Nationally, the hospital consolidation craze has leveled off since its 2006 peak, but Kaiser Health News senior correspondent Julie Appleby, an AHCJ board member, reports that acquisitions are on the march again, especially in the mid-Atlantic region. Appleby found that this rising wave is due, in part at least, to health care reform and its emphasis on integrated care and Accountable Care Organizations.
Hospital leaders from Baltimore to Seattle say the health law approved by Congress in March gives them even more reason to merge with or buy rivals because of its emphasis on integrated systems where hospitals and doctors better coordinate care.
Also fueling the trend: More doctors want to be employed directly by hospitals, allowing them more job security without the hassles of running a business. But hiring groups of doctors can be an “expensive and daunting proposition” for a stand-alone facility, says Steven Thompson, senior vice president for Johns Hopkins Medicine.
Nationally and locally, he says, “it’s fair to say that (independent) hospitals are talking with everyone, feeling that they don’t want to be the last one standing.”
Other causes include increasingly contentious negotiations with insurers, more direct employment of doctors and access to the capital needed to adopt things like electronic medical records.

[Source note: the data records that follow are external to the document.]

(** Without inclusion directives and super entries, [preprocess] does
    what namespace stripping does, to the tree and to [stderr]. *)
Lemma preprocess_run path element : forall depth err,
  height element <= depth ->
  no_tag XINCLUDE element -> no_tag SUPER_ENTRY element ->
  preprocess parse depth element path err =
  (Ok (strip_tree element), err ++ strip_log element).
Proof.
  induction element as [i t x tl a cs IH] using Element_ind.
  intros depth err Hh Hx Hs.
  destruct depth as [|depth]; [rewrite height_unfold in Hh; lia|].
  pose proof (height_children _ _ Hh) as Hhs.
  pose proof (no_tag_children _ _ Hx) as Hxs.
  pose proof (no_tag_children _ _ Hs) as Hss.
  cbn [children] in Hhs, Hxs, Hss.
  cbn [preprocess]. unfold mbind at 1, M_bind at 1.
  rewrite remove_namespace_run. cbn [tag].
  set (e' := set_tag _ _).
  assert (Hguard : forall t' (m : M Element) err',
    Forall (no_tag t') cs ->
    (if String.eqb (tag e') "body" then
       if 0 <? length (findall t' e') then m else mret e'
     else mret e') err' = (Ok e', err')).
  { intros t' m err' Hn. rewrite (findall_no_tag t' e') by done.
    by destruct (String.eqb _ _). }
  unfold mbind at 1, M_bind at 1. rewrite Hguard by done.
  unfold mbind at 1, M_bind at 1. rewrite Hguard by done.
  unfold mbind at 1, M_bind at 1.
  rewrite (for_all_run _ strip_tree strip_log).
  - cbn. by rewrite app_assoc.
  - cbn [children e' set_tag].
    rewrite Forall_forall in IH, Hhs, Hxs, Hss. apply Forall_forall.
    intros c Hc err'. apply IH; auto.
Qed.

End NormaliserFacts.

(** ** Stripping twice *)

Lemma has_brace_prefix s p :
  has_brace s = false -> String.prefix (String "{"%char p) s = false.
Proof.
  destruct s as [|c s]; [done|]. cbn [has_brace String.prefix].
  intros H. destruct (Ascii.ascii_dec "{"%char c) as [<-|]; [|done].
  by rewrite Ascii.eqb_refl in H.
Qed.

Lemma local_name_tei b : local_name (TEI_NS +:+ b) = b.
Proof. reflexivity. Qed.

Lemma strip_name_tei b : strip_name (TEI_NS +:+ b) = b.
Proof.
  unfold strip_name. rewrite str_prefix_app. apply string_from_app.
Qed.

(** A stripped tag of a parsed tree is stripped for good, and is neither
    an inclusion directive nor a super entry unless the tag was one. *)
Lemma strip_name_settled t :
  parsed_tag t = true -> t <> XINCLUDE -> t <> SUPER_ENTRY ->
  String.prefix TEI_NS (strip_name t) = false /\
  strip_name t <> XINCLUDE /\ strip_name t <> SUPER_ENTRY.
Proof.
  intros Hp Hx Hs. destruct (String.prefix TEI_NS t) eqn:Ht.
  - apply str_prefix_iff in Ht as [b ->]. rewrite strip_name_tei.
    unfold parsed_tag in Hp. rewrite local_name_tei in Hp.
    apply negb_true_iff in Hp. split_and!.
    + by apply has_brace_prefix.
    + intros ->. discriminate Hp.
    + intros ->. discriminate Hp.
  - unfold strip_name. by rewrite Ht.
Qed.

Lemma iter_strip_tree (P : string -> Prop) e :
  Forall (fun n => P (strip_name (tag n))) (iter e) ->
  Forall (fun n => P (tag n)) (iter (strip_tree e)).
Proof.
  induction e as [i t x tl a cs IH] using Element_ind.
  cbn [strip_tree iter tag children oid text tail attrib].
  intros [Ht Hcs]%Forall_cons. constructor; [done|].
  induction IH as [|c cs Hc _ IHcs]; [done|]. simpl in *.
  apply Forall_app in Hcs as [H1 H2]. apply Forall_app. split; auto.
Qed.

Lemma height_strip_tree e : height (strip_tree e) = height e.
Proof.
  induction e as [i t x tl a cs IH] using Element_ind.
  cbn [strip_tree height children]. f_equal.
  induction IH as [|c cs Hc _ IHcs]; [done|]. simpl. by rewrite Hc, IHcs.
Qed.

Lemma strip_tree_stripped e :
  Forall (fun n => String.prefix TEI_NS (tag n) = false) (iter e) ->
  strip_tree e = e.
Proof.
  induction e as [i t x tl a cs IH] using Element_ind.
  cbn [strip_tree iter tag children oid text tail attrib].
  intros [Ht Hcs]%Forall_cons. cbn [tag] in Ht. unfold strip_name. rewrite Ht.
  f_equal.
  induction IH as [|c cs Hc _ IHcs]; [done|]. simpl in *.
  apply Forall_app in Hcs as [H1 H2]. by rewrite Hc, IHcs.
Qed.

We were pointed to the KHN story by AHCJ Immediate Past President Trudy Lieberman’s cjr.org column, in which she compares hospital consolidation to HMOs and insurance consolidation.
It was good to see Appleby’s story, because the media pretty much gave hospitals a bye during the reform debate, instead making insurance companies the saga’s primary villains. Quietly, though, it seems the hospitals were up to the same thing as the insurers—organizing themselves into larger and larger groups with tons of market power to keep insurance premiums in the stratosphere.